= Amemasu =

Mythological creature from Ainu folklore

Amemasu or Ō-amemasu (大アメマス) (rain trout) is a giant whale- or fish-like creature from Ainu folklore. Some of the largest amemasu are said to live in Lake Mashū and Lake Shikotsu in Hokkaidō, with smaller ones inhabiting lakes throughout northern areas of Honshu. The amemasu are known for capsizing boats, creating earthquakes, and causing other natural disasters.

== Appearance ==
An amemasu is able to take on a human appearance, usually of a beautiful woman, in order to lure young men to their deaths. The skin of an amemasu is said to be cold and clammy, much like fish skin, which is how they can be identified when they are in human form.

== Legends ==
The inhabitants of Hokkaido believed that large amemasu held up the Earth. Sometimes, the fish would get tired and this could cause earthquakes, similar to the Namazu.

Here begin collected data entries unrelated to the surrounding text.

(** A chain only depends on the orders, the forward links and the backward
    links of all but its first page. *)
Lemma dchain_ext pg pg' o L :
  dchain pg o L →
  (∀ p d, p ∈ L → pg !! ptr p = Some d →
     ∃ d', pg' !! ptr p = Some d' ∧ pg_order d' = pg_order d ∧ pg_next d' = pg_next d ∧
           (p ∈ tail L → pg_prev d' = pg_prev d)) →
  dchain pg' o L.
Proof.
  induction L as [|p L IH]; [done|]. intros ((d & Hd & Ho & Hn) & H2 & H3) Hf. simpl.
  destruct (Hf p d) as (d' & Hd' & Ho' & Hn' & _); [left|done|].
  split_and!.
  - exists d'. split_and!; [done|congruence|congruence].
  - destruct L as [|q L]; [done|]. destruct H2 as (e & He & Hp).
    destruct (Hf q e) as (e' & He' & _ & _ & Hp'); [right; left|done|].
    exists e'. split; [done|]. rewrite Hp'; [done|left].
  - apply IH; [done|]. intros q e Hq He. destruct (Hf q e) as (e' & ? & ? & ? & Hp'); [by right|done|].
    exists e'. split_and!; [done..|]. intros Hq'. apply Hp'. simpl. done.
Qed.

(** ** What the allocator may change *)

(** Only descriptors of the frames [X] change, and of those neither the
    reference count nor the lock. *)
Definition changed (X : list Z) (pg pg' : gmap Z page) : Prop :=
  (∀ a, (∀ f, f ∈ X → a ≠ ptr f) → pg' !! a = pg !! a) ∧
  (∀ a d, pg !! a = Some d →
     ∃ d', pg' !! a = Some d' ∧ refcount d' = refcount d ∧ page_lock d' = page_lock d).

Lemma changed_refl X pg : changed X pg pg.
Proof. split; naive_solver. Qed.

Lemma changed_trans X pg1 pg2 pg3 : changed X pg1 pg2 → changed X pg2 pg3 → changed X pg1 pg3.
Proof.
  intros [H1 H2] [H3 H4]. split.
  - intros a Ha. by rewrite H3, H1.
  - intros a d Hd.
    destruct (H2 _ _ Hd) as (d2 & Hd2 & <- & <-). eauto.
Qed.

Lemma changed_mono X Y pg pg' : (∀ f, f ∈ X → f ∈ Y) → changed X pg pg' → changed Y pg pg'.
Proof. intros HXY [H1 H2]. split; [|done]. intros a Ha. apply H1. auto. Qed.

Lemma changed_some X pg pg' a : changed X pg pg' → is_Some (pg !! a) → is_Some (pg' !! a).
Proof. intros [_ H] [d Hd]. destruct (H _ _ Hd) as (d' & -> & _). eauto. Qed.

Lemma changed_at X pg pg' f : changed X pg pg' → f ∉ X → pg' !! ptr f = pg !! ptr f.
Proof. intros [H _] Hf. apply H. intros g Hg ?%ptr_inj. congruence. Qed.

(** The writes of the allocator: links and orders of descriptors. *)
Definition harmless (g : page → page) : Prop :=
  ∀ d, refcount (g d) = refcount d ∧ page_lock (g d) = page_lock d.

Lemma changed_alter X f g pg : f ∈ X → harmless g → changed X pg (alter g (ptr f) pg).
Proof.
  intros Hf Hg. split.
  - intros a Ha. rewrite lookup_alter_ne; [done|]. intros <-. by apply (Ha f).
  - intros a d Hd. destruct (decide (a = ptr f)) as [->|].
    + rewrite lookup_alter_eq, Hd. simpl. destruct (Hg d). eauto.
    + rewrite lookup_alter_ne by done. eauto.
Qed.

(** ** The accesses of the code *)

Section access.
Context `{BuildConfig}.
Implicit Types s : pstate.

Lemma wp_rd_page f d s Q : pages s !! ptr f = Some d → pfn_ok f → Q d s → wp (rd_page (ptr f)) s Q.
Proof. intros Hd Hf HQ. eapply wp_deref; [done|by apply ptr_ne|done]. Qed.

Lemma wp_wr_page f g s Q :
  is_Some (pages s !! ptr f) → pfn_ok f → Q tt (upd_pages (alter g (ptr f)) s) → wp (wr_page (ptr f) g) s Q.
Proof.
  intros [d Hd] Hf HQ. eapply wp_store; [done|by apply ptr_ne|].
  replace (upd_pages <[ptr f:=g d]> s) with (upd_pages (alter g (ptr f)) s); [done|].
  unfold upd_pages. f_equal. apply map_eq. intros a. destruct (decide (a = ptr f)) as [->|].
  - by rewrite lookup_alter_eq, lookup_insert_eq, Hd.
  - by rewrite lookup_alter_ne, lookup_insert_ne.
Qed.

(** [dlist_set_next] on the table of descriptors. *)
Definition link_next (p n : Z) (pg : gmap Z page) : gmap Z page :=
  let pg := alter (set_next n) p pg in
  if n =? NULL then pg else alter (set_prev p) n pg.

Definition link_prev (p n : Z) (pg : gmap Z page) : gmap Z page :=
  let pg := alter (set_prev n) p pg in
  if n =? NULL then pg else alter (set_next p) n pg.

(** NULL or the descriptor of a frame. *)
Definition ptr_opt (pg : gmap Z page) (n : Z) : Prop :=
  n = NULL ∨ ∃ f, n = ptr f ∧ pfn_ok f ∧ is_Some (pg !! ptr f).

Lemma is_Some_alter (g : page → page) a b (pg : gmap Z page) : is_Some (pg !! b) → is_Some (alter g a pg !! b).
Proof.
  intros [d Hd]. destruct (decide (a = b)) as [->|]; [rewrite lookup_alter_eq, Hd|rewrite lookup_alter_ne, Hd by done]; eauto.
Qed.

In Akita Prefecture, there is a place called Amemasu Otoshi (アメ鱒落し). Legend says that the amemasu was so powerful, that it was able to kill a hawk, even though it died in the end.

There is an island in the middle of Lake Kussharo in Hokkaido. The lake is said to be home to a large amemasu, whose head resembled a rock and whose tail stretched to the Kushiro River. An Ainu hero, Otashitonkuru, took a harpoon, determined to poke out the eyes of the amemasu. However, the fish started fighting back. Desperate to hold on to the harpoon, Otashitonkuru held on to a rock and the struggling amemasu pulled so hard that the rock became the island in the middle of the lake.

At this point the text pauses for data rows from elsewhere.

Lemma merged_elems x : x ∈ l1 ++ a :: l2 → x ∈ l1 ++ a :: buddy p o :: l2.
Proof. rewrite !elem_of_app, !elem_of_cons. tauto. Qed.

Definition unlink_state : pstate := upd_pages (link_next (ptr a) (hd_ptr l2)) s.

Lemma unlink_changed X : a ∈ X → (∀ x, x ∈ l2 → x ∈ X) → changed X (pages s) (pages unlink_state).
Proof.
  intros Ha Hl. apply changed_link_next; [done|]. destruct l2 as [|x l]; [by left|right].
  exists x. split; [done|]. apply Hl. left.
Qed.

Lemma unlink_step : zstep z (frames (fblocks F)) s unlink_state.
Proof using HL.
  split; try done. apply unlink_changed.
  - apply (head_frame (a, o)), (fi_elem _ _ _ HL). apply elem_of_app. right; left.
  - intros x Hx. apply (head_frame (x, o)), (fi_elem _ _ _ HL). apply elem_of_app. by do 3 right.
Qed.

Lemma unlink_free : free_is unlink_state z nx lo hi merged.
Proof using All.
  pose proof (if_free _ _ _ _ _ _ _ _ _ HI) as HF.
  eapply (free_is_step s); [exact HF| |unfold merged; rewrite length_insert; apply HF| |apply merged_frames| |apply unlink_step].
  - simpl. rewrite (fi_hdr _ _ _ _ _ _ HF). do 2 f_equal. unfold merged. rewrite list_fmap_insert.
    rewrite list_insert_id; [done|]. rewrite list_lookup_fmap, HL. simpl. by destruct l1.
  - intros b Hb. apply (fi_block _ _ _ _ _ _ HF). rewrite merged_blocks. by right.
  - intros o' L' HL'. unfold merged in HL'. apply list_lookup_insert_Some in HL' as [(<- & <- & _)|[Hne HL']].
    + apply (dchain_remove _ _ _ _ (buddy p o)); [by apply HF|by apply (fi_list_nodup HF _ _ HL)|by apply (fi_list_ok HF _ _ HL)].
    + eapply (changed_chain (a :: l2)); [apply unlink_changed; [left|by right]| |by apply HF].
      intros q Hq Hin. assert (q ∈ l1 ++ a :: buddy p o :: l2) as Hq'.
      { apply merged_elems. rewrite elem_of_app. by right. }
      destruct (fi_head_unique HF o _ q o' q L' HL Hq' HL'); [|done|done].
      apply elem_bpages. simpl. pose proof (bsize_pos o). lia.
Qed.

(** The merged block, one order up, is in flight. *)
Lemma unlink_in_flight : (S o < 12)%nat → in_flight unlink_state z nx lo hi merged A (Z.min p (buddy p o)) (S o).
Proof using All.
  intros Ho. pose proof (if_free _ _ _ _ _ _ _ _ _ HI) as HF. destruct (if_buddy HI) as (_ & _ & _ & _ & Ham & Hmp & _).
  pose proof (if_nodup HI) as Hnd. rewrite frames_cons, frames_app in Hnd. apply NoDup_app in Hnd as (_ & _ & Hnd).
  apply NoDup_app in Hnd as (_ & Hd & _). split; [apply unlink_free| |done| | |done|].
  - rewrite <-(if_part _ _ _ _ _ _ _ _ _ HI), !frames_cons, Hmp, !frames_app, merged_frames.
    by rewrite <-!(assoc_L (++)).
  - intros b Hb. destruct (if_alloc _ _ _ _ _ _ _ _ _ HI b Hb) as [Hal Hn]. split; [done|].
    eapply null_links_frame; [apply unlink_step| |done]. intros Hin. apply (Hd _ Hin). by apply head_frame.
  - eapply edge_ok_frame; [apply unlink_step| |apply HI]. intros f. by apply free_frames_in with (1 := HF).
  - intros L q HLq Hq. unfold merged in HLq. rewrite list_lookup_insert_ne in HLq by lia.
    pose proof (if_room _ _ _ _ _ _ _ _ _ HI L q HLq Hq) as Hr. intros E. apply Hr. rewrite E.
    apply (same_group (Z.min p (buddy p o)) (S o)); [lia|done| |].
    + apply elem_bpages. simpl. pose proof (bsize_pos (S o)). lia.
    + rewrite Hmp. apply elem_of_app. left. apply elem_bpages. simpl. pose proof (bsize_pos o). lia.
Qed.
End merge.

(** ** The end of the recursion *)

Section insert.
Context {s : pstate} {z nx lo hi : Z} {F : list (list Z)} {p : Z} {o : nat}.
Hypothesis HF : free_is s z nx lo hi F.
Hypothesis Hal : aligned (p, o).
Hypothesis Hbounds : lo ≤ p ∧ p + bsize o ≤ hi ∧ pfn_ok p.
Hypothesis Hfresh : ∀ f, f ∈ bpages (p, o) → f ∉ frames (fblocks F).
Context {L : list Z}.
Hypothesis HL : F !! o = Some L.

Definition freed : list (list Z) := <[o := p :: L]> F.

Definition freed_pages : gmap Z page :=
  alter (set_order (Z.of_nat o)) (ptr p) (link_next (ptr p) (hd_ptr L) (pages s)).

Lemma freed_blocks : fblocks freed ≡ₚ (p, o) :: fblocks F.
Proof using HL.
  unfold freed. rewrite fblocks_insert by by eapply lookup_lt_Some. by rewrite (fblocks_at _ _ _ HL).
Qed.

Lemma if_p_fresh o' L' f : F !! o' = Some L' → f ∈ L' → f ∉ bpages (p, o).
Proof using Hfresh.
  intros HL' Hf Hin. apply (Hfresh f Hin). by apply (head_frame (f, o')), (fi_elem _ _ _ HL').
Qed.

Lemma freed_p_head : p ∈ bpages (p, o).
Proof. apply elem_bpages. simpl. pose proof (bsize_pos o). lia. Qed.

Lemma freed_changed X : p ∈ X → (∀ x, x ∈ L → x ∈ X) → changed X (pages s) freed_pages.
Proof.
  intros Hp HX. eapply changed_trans; [|by apply changed_alter]. apply changed_link_next; [done|].
  destruct L as [|x l]; [by left|right]. exists x. split; [done|]. apply HX. left.
Qed.

Lemma freed_changed_frames : changed (frames (fblocks freed)) (pages s) freed_pages.
Proof using HL.
  apply freed_changed.
  - rewrite freed_blocks. apply (head_frame (p, o)). left.
  - intros x Hx. rewrite freed_blocks, frames_cons. apply elem_of_app. right.
    by apply (head_frame (x, o)), (fi_elem _ _ _ HL).
Qed.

In one tale, the amemasu swallows a deer that has come down to the lake to drink, but the deer's antler tears open the great fish's belly and kills it. The amemasus enormous corpse then blocks up the lake and puts it in danger of flooding. A god in the form of a bird warns the people in villages nearby. The villagers upstream escape to higher ground, but the people downstream, not believing the bird, find the amemasus body and drag it out of the lake, after which the water comes rushing out with such force that everything downriver is washed away. That area is now the flat Konsengen'ya plain.

== Other uses ==
Amemasu is also a name given to the white-spotted char, Salvelinus leucomaenis.